▶ **Task prompt**: Restate the data below, keeping every line the same.

Entries supplied Block Start

Lemma store_mutators_components (p : project) :
  (forall pin1 pin2, components (fst (delete_connection p pin1 pin2)) = components p)
  /\ (forall a b, components (fst (merge_pins p a b)) = components p)
  /\ (forall pin, components (fst (delete_pin_connections p pin)) = components p).
Proof.
  split; [|split].
  - intros pin1 pin2. unfold delete_connection.
    destruct (parse_pin p pin1); [|done]. destruct (parse_pin p pin2); [|done].
    destruct (decide _); [done|]. by destruct (List.find _ _).
  - intros a b. unfold merge_pins, merge_pins_on.
    destruct (parse_pin p a); [|done]. destruct (parse_pin p b); [|done].
    destruct (List.filter _ _); [done|]. by destruct (merge_loop _ _ _ _ _).
  - intros pin. unfold delete_pin_connections.
    destruct (parse_pin p pin); [|done]. by destruct (List.filter _ _).
Qed.

(** X20. What holds of every project obtained from the empty one by
    [add_component], [delete_component], [add_connection],
    [delete_connection], [merge_pins] and [delete_pin_connections]: every
    stored pair is sorted, so the store never holds the two permutations of
    one pair; every endpoint of a stored pair is upper-cased and stripped;
    and every key of the component table is a normalised reference. *)
Theorem reachable_invariants (p : project) :
  reachable p ->
  canonical_store (connections p)
  /\ no_permuted_pairs (connections p)
  /\ canonical_endpoints (connections p)
  /\ normalized_keys (components p).
Proof.
  intros Hp. split; [by apply reachable_canonical|].
  split; [by apply canonical_no_permuted, reachable_canonical|].
  induction Hp as [|p ref n _ [IH1 IH2]|p ref _ [IH1 IH2]|p a b _ [IH1 IH2]
                   |p a b _ [IH1 IH2]|p a b _ [IH1 IH2]|p a _ [IH1 IH2]].
  - split; [intros c Hc; simpl in Hc; set_solver|].
    intros r Hr. simpl in Hr. set_solver.
  - split; [done|by apply add_component_keys].
  - split; [by apply delete_component_endpoints|].
    unfold delete_component. destruct (decide _); [|done]. simpl.
    intros r Hr. apply IH2. rewrite dom_delete in Hr. set_solver.
  - split; [by apply add_connection_endpoints|by apply add_connection_keys].
  - split; [by apply delete_connection_endpoints|].
    by rewrite (proj1 (store_mutators_components p)).
  - split; [by apply merge_pins_endpoints|].
    by rewrite (proj1 (proj2 (store_mutators_components p))).
  - split; [by apply delete_pin_connections_endpoints|].
    by rewrite (proj2 (proj2 (store_mutators_components p))).
Qed.

Lemma reachable_invariants_witness :
  no_permuted_pairs (connections chain_abc)
  /\ normalized_keys (components chain_abc).
Proof.
  assert (reachable chain_abc) as H.
  { unfold chain_abc. do 2 apply reachable_add_connection. apply reachable_empty. }
  destruct (reachable_invariants chain_abc H) as (_ & Hperm & _ & Hkeys).
  split; [exact Hperm|exact Hkeys].
Defined.

(** ** name_net on a labelled pin *)

(** X21. For a pin that parses with a label, whenever [build_nets] returns
    (as it does when the store has no more endpoints than [find] may nest
    calls), [name_net] returns too.  If the pin [ref-label] is an endpoint
    of a stored connection it registers the name under the key of the net
    that has the pin as a member, and reports the size of that net;
    otherwise it reports that the pin is in no net and leaves the project
    unchanged. *)
Theorem name_net_labelled_iff (frames : nat) (p : project)
    (pin name ref label : string) :
  parse_pin p pin = Some (ref, Some label) ->
  let pin_str := ref +:+ "-" +:+ label in
  (size (connected_pins (connections p)) <= frames ->
   is_Some (build_nets frames p))
  /\ forall nets,
       build_nets frames p = Some nets ->
       (pin_str ∈ connected_pins (connections p) ->
        exists root s,
          nets !! root = Some s /\ pin_str ∈ s
          /\ name_net frames p pin name
             = Some (set_net_names p (<[root := name]> (net_names p)),
                     Named root (size s)))
       /\ (pin_str ∉ connected_pins (connections p) ->
           name_net frames p pin name = Some (p, NameNotInNet pin_str)).
Proof.
  intros Hparse pin_str. split; [apply build_nets_returns|].
  intros nets Hrun.
  destruct (name_net_labelled frames p pin name ref label nets Hparse Hrun)
    as [Hyes Hno].
  split.
  - intros Hin%connected_pins_spec. by apply Hyes.
  - intros Hnin. apply Hno. by rewrite <- connected_pins_spec.
Qed.

Lemma name_net_labelled_iff_witness :
  exists root (s : gset string),
    name_net 2 gnd_rail "R1-1" "GROUND"
    = Some (set_net_names gnd_rail (<[root := "GROUND"]> (net_names gnd_rail)),
            Named root (size s))
    /\ "R01-1" ∈ s.
Proof.
  destruct (name_net_labelled_iff 2 gnd_rail "R1-1" "GROUND" "R01" "1")
    as [Hreturns Hnamed].
  - reflexivity.
  - destruct Hreturns as [nets Hrun]; [vm_compute; lia|].
    destruct (Hnamed nets Hrun) as [Hyes _].
    destruct Hyes as (root & s & _ & Hin & Hname).
    + apply elem_of_elements. vm_compute. repeat constructor.
    + exists root, s. split; [exact Hname|exact Hin].
Defined.

(** ** export_bom *)

Lemma bom_group_snoc (key : string * string) (l : list (string * component))
    (y : string * component) :
  bom_group key (l ++ [y])
  = (bom_group key l
       ++ if decide (bom_skipped (snd y) = false /\ bom_key (snd y) = key)
          then [y] else [])%list.
Proof.
  unfold bom_group. rewrite filter_app. f_equal.
Qed.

Entries supplied Block End

▶ **Output of the exercise**:
Lemma store_mutators_components (p : project) :
  (forall pin1 pin2, components (fst (delete_connection p pin1 pin2)) = components p)
  /\ (forall a b, components (fst (merge_pins p a b)) = components p)
  /\ (forall pin, components (fst (delete_pin_connections p pin)) = components p).
Proof.
  split; [|split].
  - intros pin1 pin2. unfold delete_connection.
    destruct (parse_pin p pin1); [|done]. destruct (parse_pin p pin2); [|done].
    destruct (decide _); [done|]. by destruct (List.find _ _).
  - intros a b. unfold merge_pins, merge_pins_on.
    destruct (parse_pin p a); [|done]. destruct (parse_pin p b); [|done].
    destruct (List.filter _ _); [done|]. by destruct (merge_loop _ _ _ _ _).
  - intros pin. unfold delete_pin_connections.
    destruct (parse_pin p pin); [|done]. by destruct (List.filter _ _).
Qed.

(** X20. What holds of every project obtained from the empty one by
    [add_component], [delete_component], [add_connection],
    [delete_connection], [merge_pins] and [delete_pin_connections]: every
    stored pair is sorted, so the store never holds the two permutations of
    one pair; every endpoint of a stored pair is upper-cased and stripped;
    and every key of the component table is a normalised reference. *)
Theorem reachable_invariants (p : project) :
  reachable p ->
  canonical_store (connections p)
  /\ no_permuted_pairs (connections p)
  /\ canonical_endpoints (connections p)
  /\ normalized_keys (components p).
Proof.
  intros Hp. split; [by apply reachable_canonical|].
  split; [by apply canonical_no_permuted, reachable_canonical|].
  induction Hp as [|p ref n _ [IH1 IH2]|p ref _ [IH1 IH2]|p a b _ [IH1 IH2]
                   |p a b _ [IH1 IH2]|p a b _ [IH1 IH2]|p a _ [IH1 IH2]].
  - split; [intros c Hc; simpl in Hc; set_solver|].
    intros r Hr. simpl in Hr. set_solver.
  - split; [done|by apply add_component_keys].
  - split; [by apply delete_component_endpoints|].
    unfold delete_component. destruct (decide _); [|done]. simpl.
    intros r Hr. apply IH2. rewrite dom_delete in Hr. set_solver.
  - split; [by apply add_connection_endpoints|by apply add_connection_keys].
  - split; [by apply delete_connection_endpoints|].
    by rewrite (proj1 (store_mutators_components p)).
  - split; [by apply merge_pins_endpoints|].
    by rewrite (proj1 (proj2 (store_mutators_components p))).
  - split; [by apply delete_pin_connections_endpoints|].
    by rewrite (proj2 (proj2 (store_mutators_components p))).
Qed.

Lemma reachable_invariants_witness :
  no_permuted_pairs (connections chain_abc)
  /\ normalized_keys (components chain_abc).
Proof.
  assert (reachable chain_abc) as H.
  { unfold chain_abc. do 2 apply reachable_add_connection. apply reachable_empty. }
  destruct (reachable_invariants chain_abc H) as (_ & Hperm & _ & Hkeys).
  split; [exact Hperm|exact Hkeys].
Defined.

(** ** name_net on a labelled pin *)

(** X21. For a pin that parses with a label, whenever [build_nets] returns
    (as it does when the store has no more endpoints than [find] may nest
    calls), [name_net] returns too.  If the pin [ref-label] is an endpoint
    of a stored connection it registers the name under the key of the net
    that has the pin as a member, and reports the size of that net;
    otherwise it reports that the pin is in no net and leaves the project
    unchanged. *)
Theorem name_net_labelled_iff (frames : nat) (p : project)
    (pin name ref label : string) :
  parse_pin p pin = Some (ref, Some label) ->
  let pin_str := ref +:+ "-" +:+ label in
  (size (connected_pins (connections p)) <= frames ->
   is_Some (build_nets frames p))
  /\ forall nets,
       build_nets frames p = Some nets ->
       (pin_str ∈ connected_pins (connections p) ->
        exists root s,
          nets !! root = Some s /\ pin_str ∈ s
          /\ name_net frames p pin name
             = Some (set_net_names p (<[root := name]> (net_names p)),
                     Named root (size s)))
       /\ (pin_str ∉ connected_pins (connections p) ->
           name_net frames p pin name = Some (p, NameNotInNet pin_str)).
Proof.
  intros Hparse pin_str. split; [apply build_nets_returns|].
  intros nets Hrun.
  destruct (name_net_labelled frames p pin name ref label nets Hparse Hrun)
    as [Hyes Hno].
  split.
  - intros Hin%connected_pins_spec. by apply Hyes.
  - intros Hnin. apply Hno. by rewrite <- connected_pins_spec.
Qed.

Lemma name_net_labelled_iff_witness :
  exists root (s : gset string),
    name_net 2 gnd_rail "R1-1" "GROUND"
    = Some (set_net_names gnd_rail (<[root := "GROUND"]> (net_names gnd_rail)),
            Named root (size s))
    /\ "R01-1" ∈ s.
Proof.
  destruct (name_net_labelled_iff 2 gnd_rail "R1-1" "GROUND" "R01" "1")
    as [Hreturns Hnamed].
  - reflexivity.
  - destruct Hreturns as [nets Hrun]; [vm_compute; lia|].
    destruct (Hnamed nets Hrun) as [Hyes _].
    destruct Hyes as (root & s & _ & Hin & Hname).
    + apply elem_of_elements. vm_compute. repeat constructor.
    + exists root, s. split; [exact Hname|exact Hin].
Defined.

(** ** export_bom *)

Lemma bom_group_snoc (key : string * string) (l : list (string * component))
    (y : string * component) :
  bom_group key (l ++ [y])
  = (bom_group key l
       ++ if decide (bom_skipped (snd y) = false /\ bom_key (snd y) = key)
          then [y] else [])%list.
Proof.
  unfold bom_group. rewrite filter_app. f_equal.
Qed.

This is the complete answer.